Monday, October 5, 2015

Sleepy Shorebirds

 So what's so good about sleepy shorebirds? They are calm and allow people to approach without leaping into the air and moving to an impossible distance.
 These birds were tired, all of them. Although, many of the Semipalmated Plovers continued to mill about... sleep walking. They must have been flying around all day, just waiting for low tide.
This is how Catherine B. and I came to see these few shorebirds up close.
It was near the end of the day and the tide was going out. We tacked on a quick trip to St. Shott's after birding Trepassey for about 10 hours.
 We headed up to the sod farm first to have a look around. There were no evident birds there. Given the time of the day, we opted not to walk about. On the drive down the hill, we saw one Savannah Sparrow. They had certainly been scarce for the day.

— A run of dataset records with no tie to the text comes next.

(** Every step is one of them. *)
Lemma counters_act_work a c c' : inv c → act p limit a c = Some c' → work c' + 1 = work c.
Proof.
  intros Hi. destruct a as [t|]; simpl.
  - destruct (threads c !! t) as [th|] eqn:Ht; [|done]. simpl. unfold work.
    assert (∀ th' c'', threads c'' = <[t := th']> (threads c) → main_at c'' = main_at c → weight th' + 1 = weight th →
      Σ weight (threads c'') + weight_main (main_at c'') + 1 = Σ weight (threads c) + weight_main (main_at c)) as Hw.
    { intros th' c'' -> -> Hw. pose proof (sum_with_insert weight _ t _ th' Ht). lia. }
    destruct th as [| |it rest reg|]; simpl; [| | |done].
    + intros [= <-]. eapply Hw; [done..|simpl; lia].
    + destruct (barrier_open c); [|done]. intros [= <-]. eapply Hw; [done..|]. rewrite weight_loop_top by lia. simpl. by rewrite Nat.sub_0_r.
    + destruct (inv_thread c Hi _ _ _ _ Ht) as (Hlt & _). destruct rest as [|i rest]; [done|].
      destruct i; simpl; try destruct (owner c); intros He; simplify_eq; (eapply Hw; [done..|by apply weight_next]).
  - unfold main_step, work. destruct (main_at c); [| |done].
    + intros [= <-]. simpl. lia.
    + destruct (forallb _ _); [|done]. intros [= <-]. simpl. lia.
Qed.

Lemma counters_run_length n k c : nsteps (step p limit) k (start p limit n) c → inv c ∧ k + work c = work (start p limit n).
Proof.
  intros Hr. pose proof (counters_inv_start n) as Hi. induction Hr as [c|k c1 c2 c3 [a Ha] _ IH]; [done|].
  pose proof (counters_act_work a c1 c2 Hi Ha). destruct (IH (counters_inv_act a c1 c2 Hi Ha)) as [H1 H2]. split; [done|]. lia.
Qed.

Lemma counters_run_end n k c :
  nsteps (step p limit) k (start p limit n) c → k + work c = work (start p limit n) ∧ (main_at c = Joined ∨ ∃ c', step p limit c c').
Proof.
  intros [Hi Hk]%counters_run_length. split; [done|].
  destruct (main_at c) eqn:Hm; [right|right|by left]; apply counters_progress; congruence.
Qed.

Lemma made_le c th t : inv c → threads c !! t = Some th → made th ≤ limit * incs (body p).
Proof.
  intros Hi Ht. destruct th as [| |it rest reg|]; simpl; try lia. destruct (inv_thread c Hi _ _ _ _ Ht) as (Hlt & _). nia.
Qed.

Lemma act_length a c c' : act p limit a c = Some c' → length (threads c') = length (threads c).
Proof.
  destruct a as [t|]; simpl.
  - destruct (threads c !! t) as [[| |it [|i rest] reg|]|]; simpl; try done.
    + intros [= <-]. apply length_insert.
    + destruct (barrier_open c); [|done]. intros [= <-]. apply length_insert.
    + destruct i; simpl; try destruct (owner c); intros; simplify_eq; apply length_insert.
  - unfold main_step. destruct (main_at c); [| |done]; repeat case_match; intros; by simplify_eq.
Qed.

Lemma counters_threads n c : reachable p limit n c → length (threads c) = n.
Proof.
  intros Hr. assert (∀ c c', rtc (step p limit) c c' → length (threads c') = length (threads c)) as Hl.
  { induction 1 as [|c1 c2 c3 [a Ha] _ IH]; [done|]. rewrite IH. by eapply act_length. }
  rewrite (Hl _ _ Hr). apply length_replicate.
Qed.

Lemma sum_all (f : thread → nat) (l : list thread) x : Forall (λ th, th = x) l → Σ f l = length l * f x.
Proof. induction 1 as [|? l -> _ IH]; [done|]. cbn [sum_list_with length]. rewrite IH. lia. Qed.

Lemma sum_each_bound {A} (f : A → nat) (l : list A) b : (∀ t x, l !! t = Some x → f x ≤ b) → Σ f l ≤ length l * b.
Proof.
  induction l as [|x l IH]; intros H; [done|]. cbn [sum_list_with length]. pose proof (H 0 x eq_refl).
  assert (Σ f l ≤ length l * b) by (apply IH; intros t; apply (H (S t))). lia.
Qed.

(** No increment is lost. *)
Lemma counters_exact n c :
  m ≠ Unprotected → reachable p limit n c →
  (0 ≤ counter c ≤ Z.of_nat (n * (limit * incs (body p))))%Z ∧ (main_at c = Joined → counter c = Z.of_nat (n * (limit * incs (body p)))).
Proof.
  intros Hm Hr. pose proof (counters_inv n c Hr) as Hi. pose proof (counters_threads n c Hr) as Hl. rewrite (inv_counter c Hi Hm). split.
  - split; [lia|]. apply inj_le. rewrite <- Hl. apply sum_each_bound. intros t th. by apply made_le.
  - intros Hj. by rewrite (sum_all _ _ _ (inv_joined c Hi Hj)), Hl.
Qed.

End discipline.

(** *** Without protection *)

Section racy.
Context (limit : nat).
Hypothesis Hlimit : 2 ≤ limit.

Abbreviation racer := MutexDemo.worker_without_mutex.
Abbreviation made := (made racer limit).

Record racy (c : config) : Prop := mkracy {
  racy_inv : inv racer limit Unprotected c;
  racy_counter : (0 ≤ counter c ≤ Z.of_nat (Σ made (threads c)))%Z;
  racy_pos : 0 < Σ made (threads c) → (1 ≤ counter c)%Z;
  racy_reg t it reg : threads c !! t = Some (Running it [Store] reg) →
    (0 ≤ reg ≤ Z.of_nat (Σ made (threads c)))%Z ∧ (0 < it → (1 ≤ reg)%Z);
  racy_end : 0 < length (threads c) → Forall (λ th, th = Finished) (threads c) → (2 ≤ counter c)%Z
}.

 Our arrival at the beach coincided with a fly-in flock of small shorebirds. A quick snap showed there were a few sandpipers among the plovers. That meant we would walk the beach.

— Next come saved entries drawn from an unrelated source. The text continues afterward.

Lemma drain_queue_spec (queue : list AsyncExecRequest) :
  drain_queue queue
  = (map finished_event (filter completed_ queue),
     filter (fun r => negb (completed_ r)) queue).
Proof.
  induction queue as [|request rest IH]; [reflexivity|].
  cbn [drain_queue filter]. rewrite IH.
  destruct (completed_ request); reflexivity.
Qed.

(** **** X17: one drain of the queue.  [HandleBeginFrame] sends one event
    for each completed request, in queue order, carrying its id and exit
    code; the requests still running stay queued in their order; no request
    is lost or sent twice; and a second drain right after sends nothing and
    leaves the queue as it is. *)
Theorem HandleBeginFrame_drains (fs : FileSystem) :
  let events := fst (HandleBeginFrame fs) in
  let fs' := snd (HandleBeginFrame fs) in
  events = map finished_event (filter completed_ (asyncExecQueue_ fs))
  /\ asyncExecQueue_ fs' = filter (fun r => negb (completed_ r)) (asyncExecQueue_ fs)
  /\ (length events + length (asyncExecQueue_ fs') = length (asyncExecQueue_ fs))%nat
  /\ Forall (fun r => completed_ r = false) (asyncExecQueue_ fs')
  /\ HandleBeginFrame fs' = ([], fs')
  /\ allowedPaths_ fs' = allowedPaths_ fs
  /\ nextAsyncExecID_ fs' = nextAsyncExecID_ fs.
Proof.
  unfold HandleBeginFrame. rewrite drain_queue_spec. cbn [fst snd asyncExecQueue_].
  set (done := filter completed_ (asyncExecQueue_ fs)).
  set (pending := filter (fun r => negb (completed_ r)) (asyncExecQueue_ fs)).
  assert (Hpending : Forall (fun r => completed_ r = false) pending).
  { apply Forall_forall. intros r Hr. apply filter_In in Hr as [_ Hr].
    now apply negb_true_iff in Hr. }
  repeat split.
  - rewrite length_map. unfold done, pending. clear.
    induction (asyncExecQueue_ fs) as [|r q IH]; [reflexivity|].
    simpl. destruct (completed_ r); simpl; lia.
  - exact Hpending.
  - rewrite drain_queue_spec. cbn [asyncExecQueue_].
    assert (E1 : filter completed_ pending = []).
    { clear -Hpending. induction Hpending as [|r q Hr _ IH]; [reflexivity|].
      cbn [filter]. now rewrite Hr. }
    assert (E2 : filter (fun r => negb (completed_ r)) pending = pending).
    { clear -Hpending. induction Hpending as [|r q Hr _ IH]; [reflexivity|].
      cbn [filter]. rewrite Hr. cbn [negb]. now rewrite IH. }
    now rewrite E1, E2.
Qed.

End AsyncMore.

(* ================================================================== *)
(** ** External commands under a whitelist *)

Section ExecutionFacts.
Context {cfg : Build} {B : Type} {P : Physfs B}.
Variable DoSystemCommand : Str -> bool -> M B Z.
Variable DoSystemRun : Str -> list Str -> M B Z.

(** **** X18: a registration switches external execution off.  After
    [RegisterPath] of any non-empty path, [SystemCommand] and [SystemRun]
    return -1 and the two asynchronous calls return the invalid id
    [M_MAX_UNSIGNED]; the host is not asked to run anything (the answer does
    not depend on what the host would do), the queue and the backend stay as
    they are, and a console command only writes the refusal to the log. *)
Theorem RegisterPath_disables_execution (fs : FileSystem) (pathName : Str) (w : World B) :
  pathName <> [] ->
  let fs' := RegisterPath fs pathName in
  let refused :=
    {| physfs := physfs w;
       log := log w ++ [(LOG_ERROR, str "Executing an external command is not allowed")];
       calls := calls w |} in
  (forall commandLine redirect,
      SystemCommand DoSystemCommand fs' commandLine redirect w = ((-1)%Z, refused))
  /\ (forall fileName arguments,
        SystemRun DoSystemRun fs' fileName arguments w = ((-1)%Z, refused))
  /\ (forall commandLine,
        fst (SystemCommandAsync fs' commandLine w) = (M_MAX_UNSIGNED, fs')
        /\ physfs (snd (SystemCommandAsync fs' commandLine w)) = physfs w)
  /\ (forall fileName arguments,
        fst (SystemRunAsync fs' fileName arguments w) = (M_MAX_UNSIGNED, fs')
        /\ physfs (snd (SystemRunAsync fs' fileName arguments w)) = physfs w)
  /\ (forall command,
        HandleConsoleCommand DoSystemCommand fs' (str "FileSystem") command w = (tt, refused)).
Proof.
  intros Hne fs' refused.
  assert (Hno : NoPaths (allowedPaths_ fs') = false).
  { pose proof (@RegisterPath_registers fs pathName Hne) as H. fold fs' in H.
    destruct (allowedPaths_ fs'); [contradiction | reflexivity]. }
  repeat split.
  - unfold SystemCommand. now rewrite Hno.
  - unfold SystemRun. now rewrite Hno.
  - unfold SystemCommandAsync. rewrite Hno. now destruct URHO3D_THREADING.
  - unfold SystemCommandAsync. rewrite Hno. now destruct URHO3D_THREADING.
  - unfold SystemRunAsync. rewrite Hno. now destruct URHO3D_THREADING.
  - unfold SystemRunAsync. rewrite Hno. now destruct URHO3D_THREADING.
  - unfold HandleConsoleCommand, SystemCommand. now rewrite Hno.
Qed.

 That, we did. On the walk down the absence of birds seemed really strange. In years past (on similar dates), this beach had been filled with American Pipits, Horned Larks and so many plovers and sandpipers it was impossible to scan them all.
When we arrived at the end of the beach, about 15 birds were feeding near the shoreline. Another five or six flew in while we were there.
 It didn't take long for us to spy the sandpipers and look them over closely for a possible rarity. That was easy as there were only four non-plovers on the beach. The Dunlin pictured above was a stand-our with its size, beak and nearly all-gray plumage.
There was one Semiplamated Sandpiper that stayed much to itself. Then, there were these two White-rumped Sandpipers. These were two of only three White-rumped Sandpipers seen from St. John's to St. Shott's. Wow! How did a White-rumped Sandpiper become rare? Nevertheless, it was interesting to see them both side-by-side because their plumage was somewhat different. One was much darker than the other. The truth is this may be the last ones we see this year.